811.114/1441

The Spanish Ambassador (Riaño) to the Secretary of State

[Translation]
No. 44–07

Mr. Secretary: In having the honor to answer the Department of State’s note verbale, dated the third instant, announcing that on [Page 134] and after the tenth of June next no vessel either national or foreign will be allowed to enter territorial waters of the United States with alcoholic beverages on board, I take the liberty of reminding Your Excellency of the contents of my note of October 20, 1922,2 in which I pointed out the particular situation in which the new regulations place the vessels of some of the Spanish companies whose transit service will be so affected as to possibly compel them to do away with them entirely thereby causing enormous and unwarranted injuries.

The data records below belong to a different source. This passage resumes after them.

(** ** Audio streams and the pointer *)

Lemma apply_audio_shown L c p ls : Forall (fun '(s, _) => is_i64 s) ls -> forall A,
  foldl apply (shown L A c p) ((fun '(s, mt) => inst (str "audio") [num s; mt]) <$> ls) =
  shown L (foldl (fun A '(s, mt) => <[s := mt]> A) A ls) c p.
Proof.
  induction 1 as [|[s mt] ls Hs _ IH]; intros A; [done|]. cbn [fmap list_fmap foldl]. unfold apply at 2, inst. cbn [opcode args].
  change (apply_known (str "audio") ?a ?m) with (apply_audio a m). unfold apply_audio. rewrite int_num by done. cbn [need lookup list_lookup].
  apply IH.
Qed.

Lemma apply_pointer L A c p c' p' :
  foldl apply (shown L A c p) (pointer_prelude (str "cursor") c' ++ pointer_prelude (str "mouse") p') =
  shown L A (match c' with Some _ => c' | None => c end) (match p' with Some _ => p' | None => p end).
Proof. destruct c', p'; reflexivity. Qed.

(** ** The whole prelude *)

(** What a prelude can rebuild: pictures within the decoder's limit, and no
    absurd number of layers and audio streams. *)
Definition resumable (m : DisplayModel) : Prop :=
  map_Forall (fun _ l => drawable l) (layers m) /\ Z.of_nat (base.size (audio m)) < 2 ^ 30 /\ Z.of_nat (base.size (layers m)) < 2 ^ 30.

Lemma prelude_replay m skip is_ : wf m -> resumable m -> prelude m skip = Some is_ ->
  replay is_ = shown (map_imap (fun id l => Some (sent skip id l)) (layers m)) (audio m) (cursor m) (mouse m).
Proof.
  intros Hm (Hd & Ha & Hl) E. unfold prelude in E. apply bind_Some in E as (drawn & Ed & E). injection E as <-.
  unfold replay. rewrite !foldl_app. change model_default with (shown ∅ ∅ None None).
  rewrite (apply_layers (audio m) None None skip (sorted (layers m)) 1 drawn ∅ Ed).
  - rewrite (sorted_insert (sent skip)), apply_audio_shown, <- foldl_app, apply_pointer.
    + rewrite (sorted_insert (fun _ => id)), map_imap_Some. by destruct (cursor m), (mouse m).
    + apply (sorted_Forall (fun s _ => is_i64 s)). intros s mt Es. by apply (wf_audio _ Hm) in Es as [].
  - apply (sorted_Forall (fun id l => is_i64 id /\ layer_ok l /\ drawable l)). intros id l El. pose proof (wf_layers _ Hm _ _ El) as [??]. split_and!; try done. by apply Hd in El.
  - apply sorted_NoDup.
  - apply Forall_forall. intros [k y] _. apply lookup_empty.
  - by vm_compute.
  - assert (length (sorted (layers m)) = base.size (layers m)) as -> by (rewrite (sorted_perm (layers m)); apply length_map_to_list).
    unfold i64_max. nia.
Qed.

(** The display after the prelude is the display it was taken from, but for
    the pixels left out. *)
Lemma prelude_same m skip is_ : wf m -> resumable m -> broken m = false -> at_rest m = true -> paths m = ∅ ->
  prelude m skip = Some is_ -> same_up (from_option singleton ∅ skip) (set_unknown m ∅) (replay is_).
Proof.
  intros Hm Hr Hb Hrest Hp E. rewrite (prelude_replay _ _ _ Hm Hr E).
  exists (map_imap (fun id l => Some (sent skip id l)) (layers m)). unfold at_rest in Hrest. b2p. split.
  - destruct m. cbn in *. by subst.
  - intros id. rewrite map_lookup_imap. change (layers (set_unknown m ∅)) with (layers m). destruct (layers m !! id) as [l|] eqn:El; cbn; constructor.
    apply (wf_layers _ Hm) in El as [_ Hl]. unfold sent. case_bool_decide as Hs; [|apply layer_sim_refl].
    pose proof (dims_nonneg _ _ (ok_dims _ Hl)) as [? ?]. split_and!; try done.
    + apply Nat2Z.inj. cbn. rewrite length_blank by done. apply (ok_size _ Hl).
    + intros Hn. destruct Hn. subst skip. by apply elem_of_singleton.
Qed.
End prelude.
End Preludes.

Apart from the statements which I made to Your Excellency on that occasion, I am now, by special direction of my Government, protesting against the prohibition laid upon Spanish vessels carrying alcoholic beverages for ship consumption or intended for other countries to enter or cross territorial waters of the United States.

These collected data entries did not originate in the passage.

Lemma read_all_read reads : forall buf, parsed buf = None -> well_formed (buf ++ concat reads) ->
  read_all buf reads = insts (instructions (buf ++ concat reads)).
Proof.
  induction reads as [|chunk r IH]; intros buf Hn Hw; cbn [read_all concat] in *.
  - by rewrite app_nil_r, instructions_step, Hn.
  - rewrite (assoc_L (++)) in *. rewrite take_all_read; [|lia|by eapply well_formed_prefix].
    pose proof (consumed_le (buf ++ chunk)) as Hc. rewrite IH; [| apply parsed_rest |].
    + by rewrite (instructions_app (buf ++ chunk)), insts_app.
    + unfold well_formed in *. rewrite (instructions_app (buf ++ chunk)), consumed_app, <- drop_drop, (drop_app_le (buf ++ chunk)) in Hw by done. exact Hw.
Qed.

(** What follows a part of a recording that was read. *)
Lemma well_formed_rest buf la lb : well_formed buf -> instructions buf = la ++ lb -> well_formed (drop (consumed la) buf).
Proof. unfold well_formed. intros Hw E. rewrite (instructions_drop _ _ _ E), drop_drop, <- consumed_app, <- E. exact Hw. Qed.

Section frames.
Context (seek f ts : Z) (s : GuacInstruction) (l2 : list GuacInstruction).
Hypothesis Hseek : 0 < seek.
Hypothesis Hts : stamp s = Some ts.
Hypothesis Hstop : seek <= elapsed f ts.

Lemma start_frames rec rs q : well_formed rec -> concat rs = rec -> insts (instructions rec) = q ++ s :: l2 ->
  head (stamps q) = Some f -> Forall (fun t => elapsed f t < seek) (stamps q) ->
  stream seek None None rec (fun _ => rs) = ([], (Show <$> quiet q) ++ Seeked (elapsed f ts) :: (Show <$> s :: l2)).
Proof.
  intros Hw Er El Hh Hq. unfold stream, resume. rewrite (proj2 (Z.eqb_neq _ _)), (proj2 (Z.ltb_lt _ _)) by lia. f_equal.
  rewrite read_all_read by (done || by rewrite Er). cbn [app]. rewrite Er, El, (play_quiet seek f); [|right; split_and!; [done|done|congruence]|done].
  rewrite decide_False by (by intros Hn; rewrite Hn in Hh). by rewrite (play_target seek f s ts).
Qed.

Lemma resumed_frames idx c rec rs q : nearest idx seek = Some c -> first_ts idx = Some f -> source_len idx = Z.of_nat (length rec) ->
  well_formed (drop (Z.to_nat (offset c)) rec) -> concat rs = drop (Z.to_nat (offset c)) rec ->
  insts (instructions (drop (Z.to_nat (offset c)) rec)) = q ++ s :: l2 -> stamps q <> [] -> Forall (fun t => elapsed f t < seek) (stamps q) ->
  stream seek (Some idx) (Some (Z.of_nat (length rec))) rec (fun _ => rs) =
    (file c, (Show <$> quiet q) ++ Seeked (elapsed f ts) :: (Show <$> s :: l2)).
Proof.
  intros Hc Hf Hlen Hw Er El Hn Hq. unfold stream, resume. rewrite (proj2 (Z.eqb_neq _ _)) by lia.
  rewrite Hc, Hlen, bool_decide_eq_true_2, Hf by done. rewrite (proj2 (Z.ltb_lt _ _)) by lia. f_equal.
  rewrite read_all_read by (done || by rewrite Er). cbn [app]. rewrite Er, El, (play_quiet seek f); [|by left|done].
  rewrite decide_False by done. by rewrite (play_target seek f s ts).
Qed.
End frames.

Neither the spirit of the Treaty between Spain and the United States, nor the universally accepted principles of international law in any way permit of such measures being adopted as they encroach upon the sovereignty of Spain over her ships.

I trust that Your Excellency will consider the justice of this protest and will attend to it in the same friendly spirit by which I have always been animated and to which Your Excellency has responded.